In academic circles, Jarita Greyeyes introduces herself first in the language of her ancestors, a nation that has lived for millennia in what is today the Canadian plains. 

Jarita Greyeyes nisiyihkāson. niya nēhiyaw iskwēw. maskēko sahkikanihk ochi niya. (“… I am a Cree woman of the Muskeg Lake Cree Nation.”) 

Greyeyes says there is power in her language. She is saying, essentially: We are still here. 

“School is not a neutral place for Indigenous people,” says Greyeyes, a doctoral student in the GSE’s program in race, inequality, and language in education. “It has been used as a tool of assimilation. It has used abusive tactics to separate children from their families and their culture.” 

In Canada, starting in the 1880s, more than 150,000 Indigenous children were sent to residential schools that were often run by the Catholic church. There, they were to be assimilated into Western culture and were forbidden from speaking their Indigenous languages. Thousands died of malnutrition, disease, abuse, and neglect; sometimes families were never notified. All but one of Greyeyes’ grandparents were survivors of these schools. 

Her research focuses on the process of indigenization, specifically how Indigenous practices are incorporated into educational systems. For her, it means asking over and over: “How do we transform this institution to reflect Indigenous peoples’ languages, histories, worldviews, governing structures, and ways of doing things?”

Before enrolling at Stanford, Greyeyes served as the acting associate vice president of Indigenous affairs at the University of Winnipeg.

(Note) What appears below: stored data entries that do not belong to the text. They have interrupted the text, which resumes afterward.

(** * telegram-sports-bot: the aggregation engine of [bot_menu_gratuit_plus.py]

    A shallow embedding of the bot's fetch pipelines, enrichment fetchers,
    menu renderers and button handler, followed by the properties of the
    specification that were checked against it.

    Conventions.
    - A decoded JSON payload is a [json] value.  JSON numbers are the
      integers ([JInt]); a payload holding a fractional number is outside
      the model.
    - A Python [str] is a [string] holding its UTF-8 bytes.  Byte-wise
      lexical order of UTF-8 is code-point order, which is how Python
      compares [str] values.
    - Python exceptions are values of [exn]; every one of them derives from
      [Exception], so a bare [except Exception] handles them all.
    - Code that awaits the network or touches the shared cache lives in the
      [IO] monad over a [World]; the button handler lives in [Handler],
      over a [Ctx] that adds the user's [user_data] and the messages sent
      so far.  State written before an exception is raised stays written. *)

From Stdlib Require Import List String Ascii ZArith QArith Lia Lqa Bool.
From Stdlib Require Import Sorted Permutation DecimalString.
Import ListNotations.

Local Open Scope string_scope.
Local Open Scope Z_scope.

Set Warnings "-register-all".

(* ================================================================== *)
(** ** Python values as decoded from JSON *)
(* ================================================================== *)

Inductive json : Type :=
| JNull
| JBool (b : bool)
| JInt (z : Z)
| JStr (s : string)
| JArr (items : list json)
| JObj (fields : list (string * json)).

Inductive exn : Type :=
| AttributeError
| TypeError
| KeyError
| IndexError
| ValueError
| HTTPError (message : string).

Inductive result (A : Type) : Type :=
| Ok (a : A)
| Raise (e : exn).
Arguments Ok {A} a.
Arguments Raise {A} e.

Definition rbind {A B} (r : result A) (k : A -> result B) : result B :=
  match r with
  | Ok a => k a
  | Raise e => Raise e
  end.

Declare Scope result_scope.
Delimit Scope result_scope with result.
Notation "x <- c ;; k" := (rbind c (fun x => k))
  (at level 61, c at next level, right associativity) : result_scope.
Notation "' p <- c ;; k" := (rbind c (fun x => let p := x in k))
  (at level 61, p pattern, c at next level, right associativity) : result_scope.

(** [bool(v)]: [None], [False], [0], the empty string, list and dict are
    false. *)
Definition truthy (v : json) : bool :=
  match v with
  | JNull => false
  | JBool b => b
  | JInt z => negb (z =? 0)
  | JStr s => negb (s =? "")%string
  | JArr l => match l with [] => false | _ => true end
  | JObj l => match l with [] => false | _ => true end
  end.

(** [a or b]. *)
Definition py_or (a b : json) : json := if truthy a then a else b.

Fixpoint assoc (k : string) (fields : list (string * json)) : option json :=
  match fields with
  | [] => None
  | (k', v) :: rest => if (k =? k')%string then Some v else assoc k rest
  end.

(** [d.get(k, default)]: only a dict has the method. *)
Definition get_default (d : json) (k : string) (default : json) : result json :=
  match d with
  | JObj fields =>
      Ok (match assoc k fields with Some v => v | None => default end)
  | _ => Raise AttributeError
  end.

(** [d.get(k)]. *)
Definition get (d : json) (k : string) : result json := get_default d k JNull.

(** The code points of a UTF-8 string: a byte [10xxxxxx] continues the
    code point before it. *)
Definition is_continuation (c : ascii) : bool :=
  let n := N_of_ascii c in ((128 <=? n) && (n <? 192))%N.

Fixpoint codepoints (s : string) : list string :=
  match s with
  | EmptyString => []
  | String c rest =>
      match codepoints rest with
      | [] => [String c EmptyString]
      | cp :: cps =>
          match cp with
          | String c' _ =>
              if is_continuation c' then String c cp :: cps
              else String c EmptyString :: cp :: cps
          | EmptyString => String c EmptyString :: cps
          end
      end
  end.

(** [for x in v]: the items of a list, the characters of a str, the keys
    of a dict; anything else is not iterable. *)
Definition py_iter (v : json) : result (list json) :=
  match v with
  | JArr l => Ok l
  | JStr s => Ok (map JStr (codepoints s))
  | JObj fields => Ok (map (fun kv => JStr (fst kv)) fields)
  | _ => Raise TypeError
  end.

(** [len(v)]. *)
Definition py_len (v : json) : result Z :=
  match v with
  | JArr l => Ok (Z.of_nat (List.length l))
  | JStr s => Ok (Z.of_nat (List.length (codepoints s)))
  | JObj fields => Ok (Z.of_nat (List.length fields))
  | _ => Raise TypeError
  end.

(** [v[i]] for a literal index [i >= 0].  A dict decoded from JSON has str
    keys only, so an int subscript is a [KeyError]. *)
Definition py_index (v : json) (i : nat) : result json :=
  match v with
  | JArr l => match nth_error l i with Some x => Ok x | None => Raise IndexError end
  | JStr s =>
      match nth_error (codepoints s) i with
      | Some c => Ok (JStr c)
      | None => Raise IndexError
      end
  | JObj _ => Raise KeyError
  | _ => Raise TypeError
  end.

Definition string_of_Z (z : Z) : string := NilZero.string_of_int (Z.to_int z).

Definition Z_of_bool (b : bool) : Z := if b then 1 else 0.

(** [a == b] on decoded JSON: [True == 1], lists item by item, dicts as
    maps.  It never raises. *)
Fixpoint py_eq (a b : json) : bool :=
  match a, b with
  | JNull, JNull => true
  | JBool x, JBool y => Bool.eqb x y
  | JBool x, JInt y => Z_of_bool x =? y
  | JInt x, JBool y => x =? Z_of_bool y
  | JInt x, JInt y => x =? y
  | JStr x, JStr y => (x =? y)%string
  | JArr l, JArr m =>
      (fix items (l m : list json) : bool :=
         match l, m with
         | [], [] => true
         | x :: l', y :: m' => py_eq x y && items l' m'
         | _, _ => false
         end) l m
  | JObj l, JObj m =>
      (List.length l =? List.length m)%nat &&
      (fix fields (l : list (string * json)) : bool :=
         match l with
         | [] => true
         | (k, v) :: l' =>
             match assoc k m with
             | Some v' => py_eq v v' && fields l'
             | None => false
             end
         end) l
  | _, _ => false
  end.

(** [a < b]: numbers with numbers, str with str (code-point order), list
    with list (the first differing pair decides, else the shorter list is
    smaller); every other pairing is a [TypeError]. *)
Fixpoint py_lt (a b : json) : result bool :=
  match a, b with
  | JBool x, JBool y => Ok (Z_of_bool x <? Z_of_bool y)
  | JBool x, JInt y => Ok (Z_of_bool x <? y)
  | JInt x, JBool y => Ok (x <? Z_of_bool y)
  | JInt x, JInt y => Ok (x <? y)
  | JStr x, JStr y => Ok (String.ltb x y)
  | JArr l, JArr m =>
      (fix items (l m : list json) : result bool :=
         match l, m with
         | [], [] => Ok false
         | [], _ :: _ => Ok true
         | _ :: _, [] => Ok false
         | x :: l', y :: m' => if py_eq x y then items l' m' else py_lt x y
         end) l m
  | _, _ => Raise TypeError
  end.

There she grappled with how best to elevate what indigenization means in higher education—and how to make Native youth feel at home in a setting that historically harmed them.

Pursuing her doctorate has been lonely, she confesses; fewer than 1 percent of graduate students at Stanford identify as Native. But this has inspired her to double down on her commitment. “We need a critical mass of Indigenous people in the academy. That only happens when you have the mentorship of other Indigenous people.”  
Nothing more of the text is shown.